The stuff they sell is largely shit. Any call for a 1988 Wacaday annual?
These indoor car boot sales are the pits.
That's just the managers and of course they want to employ people like themselves. One day along comes a gem who knows what's what but they don't get trusted. Try arguing with charity shop manager about what's in fashion and what isn't and it's a losing battle because they think they are right when in fact they are wrong.

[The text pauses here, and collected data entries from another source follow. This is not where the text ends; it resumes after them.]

(* ===== verification/ReadInv.v ===== *)
(** * What readers of the database see

    On a database in lockstep ([Lockstep]) the balances and holders of the API
    are those of the live carriers, and the snapshot the Guardian reads answers
    like the indexer's own view, on the token it was loaded for. *)
From S2P Require Import Prelude Bytes Curve Economics Wire Covenant Vault Json Undo Indexer IndexerInv.
From S2P Require Import Store StoreInv Hydrate Persistent Lockstep.

#[export] Instance OutPoint_eq_dec : EqDecision OutPoint.
Proof. solve_decision. Defined.

(** ** Sums over carriers *)
Lemma zsum_list_perm {A} (f : A → Z) l l' : l ≡ₚ l' → zsum (f <$> l) = zsum (f <$> l').
Proof. intros H. apply zsum_perm. by rewrite H. Qed.

Lemma live_total m t : live m t = total t (map_to_list m).*2.
Proof.
  induction m as [|k u m Hk IH] using map_ind; [done|]. rewrite live_insert_fresh by done. rewrite IH.
  unfold total. rewrite (zsum_list_perm _ (map_to_list (<[k:=u]> m)).*2 (u :: (map_to_list m).*2)); [done|].
  by rewrite map_to_list_insert.
Qed.

Definition held (t s : string) (u : V3TokenUtxo) : Z :=
  if String.eqb (tu_tokenId u) t && String.eqb (tu_scriptPubKey u) s then tu_amountAtoms u else 0.

Lemma balanceByScript_sum us t s : balanceByScript us t s = zsum (held t s <$> us).
Proof.
  unfold balanceByScript. rewrite <-(Z.add_0_l (zsum _)), <-foldl_add_zsum.
  generalize 0. induction us as [|u us IH]; intros acc; cbn [foldl]; [done|]. rewrite IH. f_equal.
  unfold held. case_match; lia.
Qed.

(** ** tokenHolders *)
Definition holding (m : list (string * Z)) (s : string) : Z := zsum ((λ kv, if String.eqb kv.1 s then kv.2 else 0) <$> m).

Lemma holding_single m s a : NoDup m.*1 → (s, a) ∈ m → holding m s = a.
Proof.
  unfold holding. induction m as [|[s' a'] m IH]; [by intros _ ?%elem_of_nil|]. cbn [fmap list_fmap fst snd].
  intros [Hn Hd]%NoDup_cons [[= <- <-]|Hin]%elem_of_cons; cbn; unfold zsum in *; cbn.
  - rewrite String.eqb_refl. enough (holding m s = 0) as H by (unfold holding, zsum in H; lia). unfold holding.
    clear IH Hd. induction m as [|[s' a'] m IH]; [done|]. cbn in Hn. apply not_elem_of_cons in Hn as [Hne Hn]. cbn.
    rewrite (proj2 (String.eqb_neq _ _)) by done. unfold zsum in *. cbn. by rewrite IH.
  - rewrite (IH Hd Hin). assert (s' ≠ s) as Hne by (intros ->; apply Hn; by apply (list_elem_of_fmap_2 fst _ (s, a))).
    by rewrite (proj2 (String.eqb_neq _ _)).
Qed.

Lemma holder_add_spec m s a :
  (∀ s', s' ∈ (holder_add m s a).*1 ↔ s' = s ∨ s' ∈ m.*1)
  ∧ (NoDup m.*1 → NoDup (holder_add m s a).*1)
  ∧ zsum (holder_add m s a).*2 = zsum m.*2 + a
  ∧ ∀ s', holding (holder_add m s a) s' = holding m s' + if String.eqb s s' then a else 0.
Proof.
  induction m as [|[s0 x] m (H1 & H2 & H3 & H4)]; cbn [holder_add].
  { split_and!.
    - intros s'. cbn. set_solver.
    - intros _. apply NoDup_singleton.
    - cbn. unfold zsum. cbn. lia.
    - intros s'. unfold holding, zsum. cbn. case_match; lia. }
  destruct (String.eqb_spec s0 s) as [->|Hne]; split_and!.
  - intros s'. cbn. set_solver.
  - done.
  - cbn. unfold zsum. cbn. lia.
  - intros s'. unfold holding, zsum. cbn. case_match; lia.
  - intros s'. cbn. specialize (H1 s'). set_solver.
  - cbn. intros [Hn Hd]%NoDup_cons. apply NoDup_cons. split; [|auto]. rewrite H1. by intros [->|?].
  - cbn. unfold zsum in *. cbn. lia.
  - intros s'. specialize (H4 s'). unfold holding, zsum in *. cbn. lia.
Qed.
(** (c) *)
Definition check_allocations (terms : P2PFillTerms) (allocations : list TokenAllocation) : result unit :=
  let changeAtoms := pt_sourceAmountAtoms terms - pt_amountAtoms terms in
  let expectedAllocs := if 0 <? changeAtoms then 2%nat else 1%nat in
  throw_if (negb (length allocations =? expectedAllocs)%nat)
    (market_reject "ALLOCATION_COUNT" (pretty (Z.of_nat (length allocations)) +:+ " != " +:+ pretty (Z.of_nat expectedAllocs)));;
  buyerAlloc ← of_option undefined_prop (allocations !! 0%nat);
  throw_if (negb (alloc_is buyerAlloc 1 (pt_amountAtoms terms))) (market_reject "BUYER_ALLOCATION" (alloc_detail buyerAlloc));;
  if 0 <? changeAtoms then
    changeAlloc ← of_option undefined_prop (allocations !! 1%nat);
    throw_if (negb (alloc_is changeAlloc 2 changeAtoms))
      (market_reject "SELLER_CHANGE_ALLOCATION" (alloc_detail changeAlloc))
  else Ok tt.

(** (d) and (e) *)
Definition check_outputs (terms : P2PFillTerms) (tx : Tx) : result unit :=
  let changeAtoms := pt_sourceAmountAtoms terms - pt_amountAtoms terms in
  let expectedAllocs := if 0 <? changeAtoms then 2%nat else 1%nat in
  let sellerPayoutVout := (1 + expectedAllocs)%nat in
  let feeVout := (sellerPayoutVout + 1)%nat in
  throw_if (no_script tx 1 (pt_buyerTokenScript terms))
    (market_reject "BUYER_CARRIER_SCRIPT" "vout 1 is not the buyer token carrier");;
  throw_if ((0 <? changeAtoms) && no_script tx 2 (pt_sellerTokenChangeScript terms))
    (market_reject "SELLER_CHANGE_CARRIER_SCRIPT" "vout 2 is not the seller change carrier");;
  throw_if (no_payment tx sellerPayoutVout (pt_sellerPayoutScript terms) (pt_totalPriceSats terms))
    (market_reject "SELLER_PAYOUT" "seller payout output mismatch");;
  throw_if (no_payment tx feeVout (pt_feeScript terms) (pt_marketFeeSats terms))
    (market_reject "P2P_FEE" "p2p fee output mismatch");;
  throw_if ((feeVout + 1 <? length (tx_outs tx))%nat && no_script tx (feeVout + 1) (pt_buyerChangeScript terms))
    (market_reject "BUYER_CHANGE" "unexpected buyer change output");;
  throw_if (feeVout + 2 <? length (tx_outs tx))%nat (market_reject "UNEXPECTED_OUTPUT" "too many outputs").
Definition reconcilable (s : ListingStatus) : bool := bool_decide (s ∈ [LActive; LReserved; LBroadcast; LReorged]).

(** The rows that a phase reads at its start. *)
Definition fills_in (s : FillStatus) : M (list FillRow) :=
  readM (λ m, Ok (select (λ f, bool_decide (fl_status f = s)) (md_fills m))).

Record MarketReport := { mr_expired : Z; mr_invalidated : Z; mr_confirmed : Z; mr_reorged : Z }.

Definition reconcileMarket : M MarketReport :=
  tip ← pureM (mn_getBestHeight node);
  broadcastFills ← fills_in FBroadcast;
  confirmed ← for_each (promote tip) broadcastFills;
  confirmedFills ← fills_in FConfirmed;
  reorged ← for_each demote confirmedFills;
  openListings ← readM (λ m, Ok (select (λ r, reconcilable (lr_status r)) (md_listings m)));
  invalidated ← for_each settle_listing openListings;
  waiting ← fills_in FBuyerSigned;
  dead ← for_each release_dead waiting;
  expListings ← readM (λ m, Ok (select (λ r, bool_decide (lr_status r = LActive) && (expiryHeight (lr_order r) <=? tip))
                                  (md_listings m)));
  expiredListings ← for_each expire_listing expListings;
  expFills ← readM (λ m, Ok (select fill_expired (md_fills m)));
  expiredFills ← for_each expire_fill expFills;
  mret {| mr_expired := dead + expiredListings + expiredFills; mr_invalidated := invalidated; mr_confirmed := confirmed;
          mr_reorged := reorged |}.
End Service.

And it wouldn't hurt for most of them to go on fact finding tours around the normal shops to see what's selling at the moment and for how much. The stuff they are selling is priced higher than the profit making second hand shops who are pretty fussy about what they take in as stock.
World Of Weird Jan 5, 2004, 11:48 Spotted in a charity shop this morning...
All Saints' 1997 album for a stonking TEN FUCKING QUID!!!
You could probably get it brand new for less than that!
UnoChild Jan 5, 2004, 13:31 World Of Weird spouted:
Spotted in a charity shop this morning...
All Saints' 1997 album for a stonking TEN FUCKING QUID!!!
You could probably get it brand new for less than that!
£9.99 from play.com
£10.99 from Amazon
World Of Weird Jan 5, 2004, 15:53 ROBBING BASTARDS!!!
UnoChild Jan 5, 2004, 15:56 It's not a bad album actually.......
AnthillMob Jan 5, 2004, 19:11 i saw a lovely large budgie cage in our local oxfam for £12, would have been cheaper to go to safari select (near sevenoakes) to get one)
ace_mcfly Jan 5, 2004, 23:25 Yar I went into a copule of charity shops the other week looking for a blazer..... woulda been great if I had a 52 inch chest and tweed was in fashion......
As it was I went to TK MAXX and rummaged through a load blazers for 20 minutes until I found a suitable one.... very nice it is too.
World Of Weird Jan 6, 2004, 14:44 Jarvis Cocker used to shop at Oxfam and the like.
Fucking pikey.
machosker Jan 8, 2004, 13:48 World Of Weird spouted:
Jarvis Cocker used to shop at Oxfam and the like.
Fucking pikey.
I think he still does.
As for Charity shops go, they often are dull depressing places. I have spent some time raking around for some old records. Its always crap stuff not worth even the 50p they what for it.
Dunfermline town centre is littered with them now.
better than those pikey everything is a quid shops that spring up all the time.
World Of Weird Jan 9, 2004, 17:38 I've actually seen a shop (whilst on holiday) called...
EVERYTHING'S 50p
dominoid Jan 15, 2004, 17:20 so it's going down. Eventually everything will be free (as long as it has an advert for a big company on it and you agree to accept text messages emails and phone calls offering you newer versions of everything you bought. And porn)
World Of Weird Jan 15, 2004, 17:32 If everything's free, I'll have ten Liza Tarbucks!
Thank you please.
ace_mcfly Jan 15, 2004, 19:34 If Liza Tarbuck was sold my the pound then not even the Sultan of Brunei could afford her.
World Of Weird Jan 16, 2004, 15:21 You don't get many of those to the pound!